Карапет уходил, больно задев ее плечом.
Спроси сейчас – с чего началась вражда, она и не вспомнит. Сначала жили каждый своей семьей, вроде были счастливы. У нее сын, у него сын. Однажды проснулись одинокими – муж Маро, забрав жену и ребенка Карапета, уехал в другую деревню. Берд побурлил и забыл, а Маро с Карапетом словно окаменели. Так и жили, каждый со своим несчастьем. Первое время заглядывали друг к другу – излить душу, потом перестали. Маро быстро простила мужа – отпускала к нему сына, потом внуков. Карапет никогда больше с женой не общался. И сына редко видел – не забыл ему, что молча уехал, хотя какой спрос с четырехлетнего ребенка. Спустя время он и на Маро ополчился. Она сначала не обращала внимания, потом стала огрызаться. Так и поссорились.
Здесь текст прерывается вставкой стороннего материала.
(** [needle] occurs in [s]. *)
Definition occurs (needle s : string) : Prop :=
  exists pre post, s = (pre ++ needle ++ post)%string.

(* ================================================================= *)
(** ** Removing a cpuset: [destroy_cpuset] *)

(** What the system answers in the [n]-th round of [destroy_cpuset]. *)
Record destroy_env : Type := mk_destroy_env {
  de_stat_ok : bool;             (* stat(path, &st) >= 0, before the rounds *)
  de_fopen_ok : nat -> bool;     (* fopen of the tasks file of the set *)
  de_open_ok : nat -> bool;      (* open of the tasks file of the root *)
  de_tasks : nat -> list Z;      (* the numbers fscanf reads *)
  de_rmdir_ok : nat -> bool      (* rmdir(path) >= 0 *)
}.

Inductive destroy_event : Type :=
| DWrite (text : string)         (* write(fd, buf, strlen(buf)) *)
| DSleep                         (* sleep(1) *)
| DRmdir.                        (* rmdir(path) *)

Inductive destroy_end : Type :=
| DNoSuchSet                     (* stat failed *)
| DFopenFailed
| DOpenFailed
| DRemoved
| DGaveUp.                       (* err_msg_n(errno, "Failed to remove %s\n", path) *)

(** The code from [again:] on.  [n] counts the rounds, [retry] is the
    variable of the source. *)
Fixpoint destroy_cpuset_loop (fuel : nat) (e : destroy_env) (n : nat) (retry : Z)
         (trace : list destroy_event) : option (destroy_end * list destroy_event) :=
  match fuel with
  | O => None
  | S fuel' =>
      if negb (de_fopen_ok e n) then Some (DFopenFailed, trace)
      else if negb (de_open_ok e n) then Some (DOpenFailed, trace)
      else
        let trace :=
          trace ++ map (fun pid => DWrite (fmt_d pid)) (de_tasks e n) ++ [DSleep; DRmdir] in
        if de_rmdir_ok e n then Some (DRemoved, trace)
        else if retry <? 5
             then destroy_cpuset_loop fuel' e (S n) (to_int (retry + 1)) trace
             else Some (DGaveUp, trace)
  end.

Definition destroy_cpuset (fuel : nat) (e : destroy_env)
  : option (destroy_end * list destroy_event) :=
  if negb (de_stat_ok e) then Some (DNoSuchSet, [])
  else destroy_cpuset_loop fuel e 0 0 [].

(** The number of calls of [rmdir] in a trace. *)
Definition rmdirs (trace : list destroy_event) : nat :=
  List.length (filter (fun ev => match ev with DRmdir => true | _ => false end) trace).

Definition sleeps (trace : list destroy_event) : nat :=
  List.length (filter (fun ev => match ev with DSleep => true | _ => false end) trace).

(* ================================================================= *)
(** * Theorems *)

(* ================================================================= *)
(** ** The CPU list *)

Import Startup.

(** The unfolding of one iteration of the [for] loop of [calc_nr_cpus],
    at a position that is not the end of the text. *)
Lemma calc_nr_cpus_loop_unfold :
  forall fuel p l,
    p <> EmptyString ->
    calc_nr_cpus_loop (S fuel) p l =
    let cpu := atoi p in
    if (cpu <? 0) || ((cpu =? 0) && negb (is_char "0" p))
    then Some (ParseErr l)
    else
      let p1 := skip_digits p in
      if is_char "-" p1 then
        let q := advance p1 in
        let e := atoi q in
        if (e <? cpu) || ((e =? 0) && negb (is_char "0" q))
        then Some (ParseErr l)
        else
          let p2 := skip_digits q in
          calc_nr_cpus_loop fuel (if is_char "," p2 then advance p2 else p2)
                            (add_cpus l cpu e)
      else
        calc_nr_cpus_loop fuel (if is_char "," p1 then advance p1 else p1)
                          (add_cpus l cpu cpu).
Proof.
  intros fuel p l Hne. destruct p as [|c r]; [congruence | reflexivity].
Qed.

(** A position where [atoi] reads a positive number although the text
    does not start with a digit (white space or a '+' in front of it) is a
    fixed point of the loop body: [p] never moves again. *)
Lemma calc_nr_cpus_loop_stuck :
  forall fuel p l,
    p <> EmptyString ->
    skip_digits p = p ->
    is_char "-" p = false ->
    is_char "," p = false ->
    0 < atoi p ->
    calc_nr_cpus_loop fuel p l = None.
Proof.
  induction fuel as [|fuel IH]; intros p l Hne Hsk Hminus Hcomma Hpos.
  - destruct p; [congruence | reflexivity].
  - rewrite calc_nr_cpus_loop_unfold by assumption.
    cbv zeta.
    replace (atoi p <? 0) with false by (symmetry; apply Z.ltb_ge; lia).
    replace (atoi p =? 0) with false by (symmetry; apply Z.eqb_neq; lia).
    cbn [orb andb]. rewrite Hsk, Hminus, Hcomma.
    apply IH; assumption.
Qed.

(** C5.  For "0,2-4,5" on a machine with 8 CPUs the loop of [calc_nr_cpus]
    ends after three iterations with the list [0,0], [2,5] (CPU 5 is
    adjacent to 2-4 and is absorbed); [calc_nr_cpus] returns 5 CPUs and the
    text "0,2-5"; [make_other_cpu_list] turns that text into "1,6-7". *)
Theorem calc_nr_cpus_example :
  forall fuel : nat,
    calc_nr_cpus_loop (3 + fuel) "0,2-4,5" [] =
      Some (ParseDone [mk_cpu 0 0; mk_cpu 2 5])
    /\ calc_nr_cpus 8 (3 + fuel) "0,2-4,5" = Some (5, Some "0,2-5"%string)
    /\ make_new_list [mk_cpu 0 0; mk_cpu 2 5] = Some "0,2-5"%string
    /\ make_other_cpu_list 8 "0,2-5" = Some (Some "1,6-7"%string).
Proof.
  intro fuel. destruct fuel; repeat split; reflexivity.
Qed.

(** Overlapping ranges merge as well: "1-3,3-5" is the single range 1-5. *)
Example calc_nr_cpus_overlap :
  forall fuel : nat,
    calc_nr_cpus_loop (2 + fuel) "1-3,3-5" [] = Some (ParseDone [mk_cpu 1 5]).
Proof. intro fuel. destruct fuel; reflexivity. Qed.

(** *** What [add_cpus] does to an ascending list *)

Lemma ascending_weaken :
  forall l lo lo', lo' <= lo -> ascending lo l -> ascending lo' l.
Proof.
  intros [|c r] lo lo' Hle H; [exact I|].
  cbn in *. destruct H as [H1 [H2 H3]]. repeat split; [lia | exact H2 | exact H3].
Qed.

Lemma covered_cons :
  forall c l x,
    covered (c :: l) x <-> (start_cpu c <= x <= end_cpu c) \/ covered l x.
Proof.
  intros c l x. unfold covered. split.
  - intros [c' [[<- | Hin] Hx]]; [left; exact Hx | right; exists c'; auto].
  - intros [Hx | [c' [Hin Hx]]]; [exists c | exists c']; cbn; auto.
Qed.

Lemma covered_above :
  forall l lo x, ascending lo l -> covered l x -> lo < x.
Proof.
  induction l as [|c r IH]; intros lo x Hasc Hcov.
  - destruct Hcov as [c [[] _]].
  - cbn in Hasc. destruct Hasc as [H1 [H2 H3]].
    apply covered_cons in Hcov. destruct Hcov as [Hx | Hcov]; [lia|].
    specialize (IH _ _ H3 Hcov). lia.
Qed.

(** The absorbing loop: the nodes it removes lie between the old and the
    new end of the head, what is left starts beyond both the new end and
    [e], and every CPU above [e] up to the new end was in a removed
    node. *)
Lemma add_cpus_absorb_spec :
  forall rest he e he' rest',
    ascending (he + 1) rest ->
    add_cpus_absorb he rest e = (he', rest') ->
    he <= he'
    /\ ascending (Z.max he' e + 1) rest'
    /\ (forall x, covered rest x -> covered rest' x \/ he < x <= he')
    /\ (forall x, covered rest' x -> covered rest x)
    /\ (forall x, he < x <= he' -> e < x -> covered rest x).
Proof.
  induction rest as [|n r IH]; intros he e he' rest' Hasc Habs.
  - cbn in Habs. inversion Habs. subst. repeat split; try lia; try exact I; auto.
  - cbn [add_cpus_absorb] in Habs. cbn in Hasc. destruct Hasc as [H1 [H2 H3]].
    destruct (start_cpu n <=? e + 1) eqn:E.
    + apply Z.leb_le in E.
      destruct (IH _ _ _ _ H3 Habs) as [Hle [Hasc' [Hin [Hout Hgap]]]].
      repeat split.
      * lia.
      * exact Hasc'.
      * intros x Hx. apply covered_cons in Hx. destruct Hx as [Hx | Hx]; [right; lia|].
        destruct (Hin x Hx) as [H | H]; [left; exact H | right; lia].
      * intros x Hx. apply covered_cons. right. apply Hout, Hx.
      * intros x Hx Hex. apply covered_cons.
        destruct (Z_le_gt_dec x (end_cpu n)) as [Hxn | Hxn]; [left; lia | right].
        apply Hgap; lia.
    + apply Z.leb_gt in E. inversion Habs. subst.
      split; [|split; [|split; [|split]]].
      * lia.
      * cbn. repeat split; [lia | exact H2 | exact H3].
      * intros x Hx. left. exact Hx.
      * auto.
      * intros x Hx Hex. lia.
Qed.

(** Unless it ends in its last branch, [add_cpus] keeps the list
    ascending and adds exactly the CPUs from [s] to [e] to it. *)
Theorem add_cpus_ascending :
  forall l lo s e,
    ascending lo l -> lo < s -> s <= e ->
    links_behind l s e = false ->
    ascending lo (add_cpus l s e)
    /\ forall x, covered (add_cpus l s e) x <-> covered l x \/ s <= x <= e.
Proof.
  induction l as [|c rest IH]; intros lo s e Hasc Hlo Hse Hlb.
  - cbn. split; [repeat split; [lia | lia]|].
    intro x. rewrite covered_cons. cbn. split.
    + intros [Hx | [c [[] _]]]. right. exact Hx.
    + intros [[c [[] _]] | Hx]. left. exact Hx.
  - cbn in Hasc. destruct Hasc as [H1 [H2 H3]].
    cbn [add_cpus links_behind] in *.
    destruct (end_cpu c + 1 <? s) eqn:Ewalk.
    + apply Z.ltb_lt in Ewalk.
      destruct (IH (end_cpu c + 1) s e H3 Ewalk Hse Hlb) as [Hasc' Hcov'].
      split; [cbn; repeat split; assumption|].
      intro x. rewrite !covered_cons, Hcov'. tauto.
    + apply Z.ltb_ge in Ewalk.
      destruct ((start_cpu c <? e) && (s <=? end_cpu c + 1)) eqn:Econcat.
      * apply andb_true_iff in Econcat. destruct Econcat as [E1 _].
        apply Z.ltb_lt in E1.
        destruct (add_cpus_absorb (end_cpu c) rest e) as [he' rest'] eqn:Habs.
        destruct (add_cpus_absorb_spec _ _ _ _ _ H3 Habs)
          as [Hle [Hasc' [Hin [Hout Hgap]]]].
        assert (Hend : (if he' <? e then e else he') = Z.max he' e).
        { destruct (he' <? e) eqn:E; [apply Z.ltb_lt in E | apply Z.ltb_ge in E]; lia. }
        assert (Hst : (if s <? start_cpu c then s else start_cpu c) = Z.min s (start_cpu c)).
        { destruct (s <? start_cpu c) eqn:E; [apply Z.ltb_lt in E | apply Z.ltb_ge in E]; lia. }
        rewrite Hend, Hst. split.
        -- cbn. repeat split; [lia | lia | exact Hasc'].
        -- intro x. rewrite !covered_cons. cbn [start_cpu end_cpu]. split.
           ++ intros [Hx | Hx]; [|left; right; apply Hout, Hx].
              destruct (Z_le_gt_dec x e) as [Hxe | Hxe].
              ** destruct (Z_le_gt_dec (start_cpu c) x) as [Hcx | Hcx].
                 --- destruct (Z_le_gt_dec x (end_cpu c)); [left; left; lia | right; lia].
                 --- right. lia.
              ** destruct (Z_le_gt_dec x (end_cpu c)) as [Hxc | Hxc]; [left; left; lia|].
                 left. right. apply Hgap; lia.
           ++ intros [[Hx | Hx] | Hx].
              ** left. lia.
              ** destruct (Hin x Hx) as [H | H]; [right; exact H | left; lia].
              ** left. lia.
      * cbn [negb andb] in Hlb.
        destruct (start_cpu c - 1 <=? e) eqn:Eover; [|discriminate Hlb].
        apply Z.leb_le in Eover.
        apply andb_false_iff in Econcat.
        assert (Hec : e <= start_cpu c).
        { destruct Econcat as [E | E]; [apply Z.ltb_ge in E; exact E|].
          apply Z.leb_gt in E. lia. }
        split.
        -- cbn. repeat split; [lia | lia | exact H3].
        -- intro x. rewrite !covered_cons. cbn [start_cpu end_cpu]. split.
           ++ intros [Hx | Hx]; [|left; right; exact Hx].
              destruct (Z_le_gt_dec (start_cpu c) x); [left; left; lia | right; lia].
           ++ intros [[Hx | Hx] | Hx]; [left; lia | right; exact Hx | left; lia].
Qed.

(** X7.  When [add_cpus] does end in its last branch, the list is no
    longer ascending, whatever it was before. *)
Theorem add_cpus_links_behind :
  forall l lo s e,
    links_behind l s e = true ->
    ~ ascending lo (add_cpus l s e).
Proof.
  induction l as [|c rest IH]; intros lo s e Hlb Hasc; [discriminate Hlb|].
  cbn [add_cpus links_behind] in *.
  destruct (end_cpu c + 1 <? s) eqn:Ewalk.
  - cbn in Hasc. destruct Hasc as [_ [_ Hasc]]. apply (IH _ _ _ Hlb Hasc).
  - apply Z.ltb_ge in Ewalk.
    apply andb_true_iff in Hlb. destruct Hlb as [Hc Ho].
    apply negb_true_iff in Hc, Ho. rewrite Hc, Ho in Hasc.
    cbn in Hasc. lia.
Qed.

(** An ascending list is determined by the CPUs it covers. *)
Lemma ascending_unique :
  forall l1 l2 lo,
    ascending lo l1 -> ascending lo l2 ->
    (forall x, covered l1 x <-> covered l2 x) ->
    l1 = l2.
Proof.
  induction l1 as [|c1 r1 IH]; intros [|c2 r2] lo H1 H2 Hcov.
  - reflexivity.
  - exfalso. cbn in H2. destruct H2 as [_ [Hne _]].
    assert (Hc : covered (c2 :: r2) (start_cpu c2)) by (apply covered_cons; left; lia).
    apply Hcov in Hc. destruct Hc as [c [[] _]].
  - exfalso. cbn in H1. destruct H1 as [_ [Hne _]].
    assert (Hc : covered (c1 :: r1) (start_cpu c1)) by (apply covered_cons; left; lia).
    apply Hcov in Hc. destruct Hc as [c [[] _]].
  - cbn in H1, H2. destruct H1 as [Hlo1 [Hne1 Hr1]]. destruct H2 as [Hlo2 [Hne2 Hr2]].
    assert (Hin : forall c r c' r' x,
               start_cpu c <= end_cpu c -> ascending (end_cpu c + 1) r ->
               start_cpu c' <= end_cpu c' -> ascending (end_cpu c' + 1) r' ->
               (forall y, covered (c :: r) y <-> covered (c' :: r') y) ->
               start_cpu c <= x <= end_cpu c -> start_cpu c' <= x).
    { intros c r c' r' x Hc Hr Hc' Hr' Hcv Hx.
      assert (Hs : covered (c :: r) x) by (apply covered_cons; left; exact Hx).
      apply Hcv, covered_cons in Hs. destruct Hs as [Hs | Hs]; [lia|].
      pose proof (covered_above _ _ _ Hr' Hs). lia. }
    assert (Hsym : forall y, covered (c2 :: r2) y <-> covered (c1 :: r1) y)
      by (intro y; symmetry; apply Hcov).
    assert (Hstart : start_cpu c1 = start_cpu c2).
    { pose proof (Hin c1 r1 c2 r2 (start_cpu c1) Hne1 Hr1 Hne2 Hr2 Hcov ltac:(lia)).
      pose proof (Hin c2 r2 c1 r1 (start_cpu c2) Hne2 Hr2 Hne1 Hr1 Hsym ltac:(lia)).
      lia. }
    assert (Hend : forall c r c' r',
               start_cpu c <= end_cpu c -> ascending (end_cpu c + 1) r ->
               start_cpu c' <= end_cpu c' ->
               start_cpu c = start_cpu c' ->
               (forall y, covered (c :: r) y <-> covered (c' :: r') y) ->
               end_cpu c' <= end_cpu c).
    { intros c r c' r' Hc Hr Hc' Hs Hcv.
      destruct (Z_le_gt_dec (end_cpu c') (end_cpu c)) as [H | H]; [exact H | exfalso].
      assert (Hx : covered (c' :: r') (end_cpu c + 1)) by (apply covered_cons; left; lia).
      apply Hcv, covered_cons in Hx. destruct Hx as [Hx | Hx]; [lia|].
      pose proof (covered_above _ _ _ Hr Hx). lia. }
    assert (Hends : end_cpu c1 = end_cpu c2).
    { pose proof (Hend c1 r1 c2 r2 Hne1 Hr1 Hne2 Hstart Hcov).
      pose proof (Hend c2 r2 c1 r1 Hne2 Hr2 Hne1 (eq_sym Hstart) Hsym).
      lia. }
    assert (Hc : c1 = c2) by (destruct c1, c2; cbn in *; congruence).
    subst c2. f_equal. apply (IH r2 (end_cpu c1 + 1) Hr1 Hr2).
    intro x. split; intro Hx.
    + assert (Hx' : covered (c1 :: r1) x) by (apply covered_cons; right; exact Hx).
      apply Hcov, covered_cons in Hx'. destruct Hx' as [Hx' | Hx']; [|exact Hx'].
      pose proof (covered_above _ _ _ Hr1 Hx). lia.
    + assert (Hx' : covered (c1 :: r2) x) by (apply covered_cons; right; exact Hx).
      apply Hcov, covered_cons in Hx'. destruct Hx' as [Hx' | Hx']; [|exact Hx'].
      pose proof (covered_above _ _ _ Hr2 Hx). lia.
Qed.
(** The loop of lines 48-59 over [Object.entries(mempoolEntries)]. *)
Fixpoint scanMempool (entries : list (string * MempoolDetails))
    (mempoolTxs : list WalletTx) : M World (list WalletTx) :=
  match entries with
  | [] => ret mempoolTxs
  | (id, details) :: rest =>
    let! rawTx := rpc_getRawTransaction (Some id) (Some true) in
    let! decoded := rpc_decodeRawTransaction rawTx in
    match decoded with
    | None => throw TypeError
    | Some decoded =>
      match vout decoded with
      | None => throw TypeError
      | Some outs =>
        let sendsToMe := existsb paysWallet outs in
        if sendsToMe
        then scanMempool rest
               (mempoolTxs ++ [ {| wtx_txid := id; amount := walletAmount outs;
                                   wtx_fee := fee details; wtx_vsize := vsize details |} ])
        else scanMempool rest mempoolTxs
      end
    end
  end.

(** The body of the [try] block, lines 42-71. *)
Definition refreshWallet : M World unit :=
  let! confirmedTxs := rpc_getAddressTxs MY_LIGHTNING_WALLET_ADDRESS in
  let! mempoolEntries := rpc_getRawMempool true in
  let! mempoolTxs := scanMempool mempoolEntries [] in
  run! modify (set_walletMempoolTxs mempoolTxs) in
  modify (λ w, set_fundingTxCache
                 (<[MY_LIGHTNING_WALLET_ADDRESS := ConfirmedTxs confirmedTxs]>
                    (fundingTxCache w)) w).

(** The [catch] block only logs. *)
Definition monitorLightningWallet : M World unit :=
  try_catch refreshWallet (λ _, ret tt).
Сыновьям было по тридцать, когда началась война. Оба ушли на фронт. Оба погибли, пропалив в сердцах родителей незаживающие раны. В день, когда это случилось, Карапет пришел к Маро, домой заходить не решился, просидел на веранде до утра. Когда она вышла – он спал, положив голову на согнутый локоть. Рукав рубахи насквозь промок от слез. Она села рядом, погладила его по плечу. Он зарыдал сквозь сон. Помирился с женой на похоронах. Ну как помирился, поплакали, обнявшись – и разошлись.
– Тати[6], ай тати! – вывел Маро из раздумий внук.
– А? – Она очнулась, протерла тыльной стороной ладони глаза. Взрывы стали дальше и тише, скоро и вовсе умолкнут – можно будет выйти из укрытия, посчитать живых, похоронить мертвых.
– Тати! – Младший смотрел на Маро глазами своего отца, потому все над ним и тряслись – и братья, и бабка, – уж очень он напоминал его, такой же темноглазый и рыже-веснушчатый. – Почему мы не оставили деда Карапета наверху? Все равно ведь мертвый.
– Мертвый или живой – человек остается человеком, – ответила Маро.
Громко кукарекнул петух, его крик подхватил другой, потом третий. Птица всегда безошибочно угадывала наступление затишья. Маро поднялась, отперла дверь погреба. Можно было выходить – и жить дальше.